Stored data entries:
========

(** What [readDefaultValue] returns: it never panics; a success splits
    [data] into the escaped value, the closing brace and the rest; a failure
    reports a width within [data]. *)
Lemma readDefaultValue_inv data :
  match readDefaultValue data with
  | Ret (v, n, None) =>
      exists rest, data = escape v ++ "}"%char :: rest /\
        n = len (escape v) + 1
  | Ret (v, n, Some e) => v = [] /\ 0 <= n <= len data
  | _ => False
  end.
Proof.
  rewrite readDefaultValue_iterRest.
  pose proof (iterRest_inv data 0 [] false) as Hinv.
  destruct (iterRest 0 data [] false) as [[[v n] e]|[[k b] []]]; simpl.
  - destruct Hinv as (-> & Hn & ->). split; [auto|lia].
  - destruct Hinv as (v & rest' & -> & -> & ->). exists rest'. simpl.
    split; [reflexivity|lia].
  - pose proof (len_nonneg data). split; [auto|lia].
Qed.

(** ** varInfo *)

Lemma slice_after name d rest :
  slice (name ++ d :: rest) (len name + 1) (len (name ++ d :: rest)) =
  Ret rest.
Proof.
  pose proof (slice_suffix (name ++ [d]) rest) as Hs.
  now rewrite len_app, len_cons, len_nil, <- !app_assoc in Hs.
Qed.

Lemma varInfo_after_name name d rest :
  validName name = true -> isDelim d = true ->
  varInfo (name ++ d :: rest) =
  if Ascii.eqb d "}"%char then Ret (name, [], len name + 1, None)
  else
    '(defaultValue, valLen, e) ← readDefaultValue rest;
    match e with
    | Some e => Ret ([], [], len name + 1 + valLen, Some e)
    | None => Ret (name, defaultValue, len name + 1 + valLen, None)
    end.
Proof.
  intros Hname Hd. unfold varInfo.
  rewrite readVarName_ok by assumption. rewrite bind_Ret. cbv beta iota.
  replace (len name + 1 - 1) with (len name) by lia.
  rewrite index_app, bind_Ret.
  destruct (Ascii.eqb d "}"%char); [reflexivity|].
  now rewrite slice_after, bind_Ret.
Qed.

(** A reference without a default value. *)
Lemma varInfo_brace name rest :
  validName name = true ->
  varInfo (name ++ "}"%char :: rest) = Ret (name, [], len name + 1, None).
Proof.
  intros Hname. now rewrite varInfo_after_name.
Qed.

(** A reference with a default value, escaped as documented. *)
Lemma varInfo_pipe name v rest :
  validName name = true ->
  varInfo (name ++ "|"%char :: escape v ++ "}"%char :: rest) =
  Ret (name, v, len name + 1 + (len (escape v) + 1), None).
Proof.
  intros Hname. rewrite varInfo_after_name by auto. simpl.
  now rewrite readDefaultValue_ok.
Qed.

(** What [varInfo] returns: it never panics; a success is one of the two
    forms above; a failure reports a width within [data]. *)
Lemma varInfo_inv data :
  match varInfo data with
  | Ret (name, defaultValue, w, None) =>
      validName name = true /\
      exists rest,
        (data = name ++ "}"%char :: rest /\ defaultValue = [] /\
         w = len name + 1) \/
        (data = name ++ "|"%char :: escape defaultValue ++ "}"%char :: rest /\
         w = len name + 1 + (len (escape defaultValue) + 1))
  | Ret (name, defaultValue, w, Some e) =>
      name = [] /\ defaultValue = [] /\ 0 <= w <= len data
  | _ => False
  end.
Proof.
  pose proof (readVarName_inv data) as Hname.
  destruct (readVarName data) as [[[name n] [e|]]| |] eqn:Hread;
    try contradiction.
  - unfold varInfo. rewrite Hread. simpl. tauto.
  - destruct Hname as (d & rest & -> & Hd & Hname & ->).
    rewrite varInfo_after_name by assumption.
    apply isDelim_spec in Hd as [-> | ->]; simpl.
    + split; [assumption|]. exists rest. auto.
    + pose proof (readDefaultValue_inv rest) as Hval.
      pose proof (len_nonneg name).
      destruct (readDefaultValue rest) as [[[v k] [e|]]| |];
        try contradiction; simpl.
      * rewrite len_app, len_cons. split; [|split]; auto. lia.
      * destruct Hval as (rest' & -> & ->).
        split; [assumption|]. exists rest'. auto.
Qed.

(** A successful parse only depends on the bytes it consumed. *)
Lemma varInfo_app data extra name defaultValue w :
  varInfo data = Ret (name, defaultValue, w, None) ->
  varInfo (data ++ extra) = Ret (name, defaultValue, w, None).
Proof.
  intros Hvar. pose proof (varInfo_inv data) as Hinv. rewrite Hvar in Hinv.
  destruct Hinv as (Hname & rest & [(-> & -> & ->) | (-> & ->)]).
  - rewrite <- app_assoc. simpl. now apply varInfo_brace.
  - rewrite <- app_assoc. simpl. rewrite <- app_assoc. simpl.
    now apply varInfo_pipe.
Qed.

(** ** Expand *)

Lemma append_append buf xs ys :
  append (append buf xs) ys = append buf (xs ++ ys).
Proof.
  destruct buf as [b|]; simpl.
  - now rewrite app_assoc.
  - destruct xs; simpl; [reflexivity|]. reflexivity.
Qed.

Lemma contents_append buf xs : contents (append buf xs) = contents buf ++ xs.
Proof. destruct buf; simpl; [reflexivity|]. now destruct xs. Qed.

Lemma index_mid a b c r : index (a ++ b ++ c :: r) (len a + len b) = Ret c.
Proof. rewrite app_assoc, <- len_app. apply index_app. Qed.

Lemma len_take_le (n : Z) (s : list ascii) :
  0 <= n <= len s -> len (take (Z.to_nat n) s) = n.
Proof. unfold len. intros Hn. rewrite length_take. lia. Qed.

Lemma len_take_min (n : Z) (s : list ascii) :
  0 <= n -> len (take (Z.to_nat n) s) = Z.min n (len s).
Proof. unfold len. intros Hn. rewrite length_take. lia. Qed.

Section ExpandLoop.
Context {E : Type} `{Environment E}.
Variable lookupEnv : E.

Lemma Expand_finishLoop tmpl buf :
  Expand tmpl lookupEnv buf =
  Expand_loop (length tmpl) tmpl lookupEnv 0 0 false buf ≫= finishLoop tmpl.
Proof. reflexivity. Qed.

Lemma Expand_loop_eq fuel tmpl i j dollar buf :
  Expand_loop fuel tmpl lookupEnv i j dollar buf =
  if negb (j <? len tmpl) then Ret (Done (i, buf)) else
  match fuel with
  | O => OutOfFuel
  | S fuel =>
    c ← index tmpl j;
    if Ascii.eqb c "$"%char then
      if negb dollar then Expand_loop fuel tmpl lookupEnv i (j + 1) true buf
      else
        lit ← slice tmpl i j;
        Expand_loop fuel tmpl lookupEnv (j + 1) (j + 1) false (append buf lit)
    else if Ascii.eqb c "{"%char then
      if negb dollar then
        Expand_loop fuel tmpl lookupEnv i (j + 1) dollar buf
      else
        let buf := match buf with None => Some [] | Some _ => buf end in
        lit ← slice tmpl i (j - 1);
        let buf := append buf lit in
        data ← slice tmpl (j + 1) (len tmpl);
        '(name, defaultValue, w, e) ← varInfo data;
        match e with
        | Some e =>
          let errStringEnd := j + w + 5 in
          let errStringEnd :=
            if len tmpl <? errStringEnd then len tmpl else errStringEnd in
          v ← slice tmpl (j - 1) errStringEnd;
          Ret (Return (None, Some (mkInvalidSyntaxErr (w + 2) v e)))
        | None =>
          let '(val, ok) := LookupEnv lookupEnv name in
          let buf := if ok then append buf val else append buf defaultValue in
          let j := j + w in
          Expand_loop fuel tmpl lookupEnv (j + 1) (j + 1) false buf
        end
    else Expand_loop fuel tmpl lookupEnv i (j + 1) false buf
  end.
Proof. destruct fuel; reflexivity. Qed.

Lemma Expand_loop_end fuel a lit dollar buf :
  Expand_loop fuel (a ++ lit) lookupEnv (len a) (len a + len lit) dollar buf
    ≫= finishLoop (a ++ lit) = Ret (append buf lit, None).
Proof.
  rewrite Expand_loop_eq, len_app.
  replace (len a + len lit <? len a + len lit) with false by lia.
  simpl. rewrite slice_suffix. reflexivity.
Qed.

Lemma expandRest_eq fuel lit rest dollar buf :
  expandRest lookupEnv fuel lit rest dollar buf =
  match rest with
  | [] => Done (lit, dollar, buf)
  | c :: rest' =>
    match fuel with
    | O => Done (lit, dollar, buf)
    | S fuel =>
      if Ascii.eqb c "$"%char then
        if negb dollar then expandRest lookupEnv fuel (lit ++ [c]) rest' true buf
        else expandRest lookupEnv fuel [] rest' false (append buf lit)
      else if Ascii.eqb c "{"%char then
        if negb dollar then expandRest lookupEnv fuel (lit ++ [c]) rest' dollar buf
        else
          let buf := match buf with None => Some [] | Some _ => buf end in
          let buf := append buf (removelast lit) in
          match varInfo rest' with
          | Ret (name, defaultValue, w, Some e) =>
            let v := "$"%char :: "{"%char :: take (Z.to_nat (w + 4)) rest' in
            Return (None, Some (mkInvalidSyntaxErr (w + 2) v e))
          | Ret (name, defaultValue, w, None) =>
            let '(val, ok) := LookupEnv lookupEnv name in
            expandRest lookupEnv fuel [] (drop (Z.to_nat w) rest') false
              (append buf (if ok then val else defaultValue))
          | _ => Done (lit, dollar, buf)
          end
      else expandRest lookupEnv fuel (lit ++ [c]) rest' false buf
    end
  end.
Proof. destruct fuel, rest; reflexivity. Qed.

Lemma varInfo_width data name defaultValue w :
  varInfo data = Ret (name, defaultValue, w, None) -> 1 <= w <= len data.
Proof.
  intros Hvar. pose proof (varInfo_inv data) as Hinv. rewrite Hvar in Hinv.
  destruct Hinv as (_ & rest & [(-> & -> & ->) | (-> & ->)]);
    rewrite ?len_app, ?len_cons, ?len_app, ?len_cons.
  - pose proof (len_nonneg name). pose proof (len_nonneg rest). lia.
  - pose proof (len_nonneg name). pose proof (len_nonneg rest).
    pose proof (len_nonneg (escape defaultValue)). lia.
Qed.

========

WHAT IS REQUIRED: Across the entries above, work out how many lines hold "reflexivity". The answer is that number alone.

RESPONSE BELOW: 8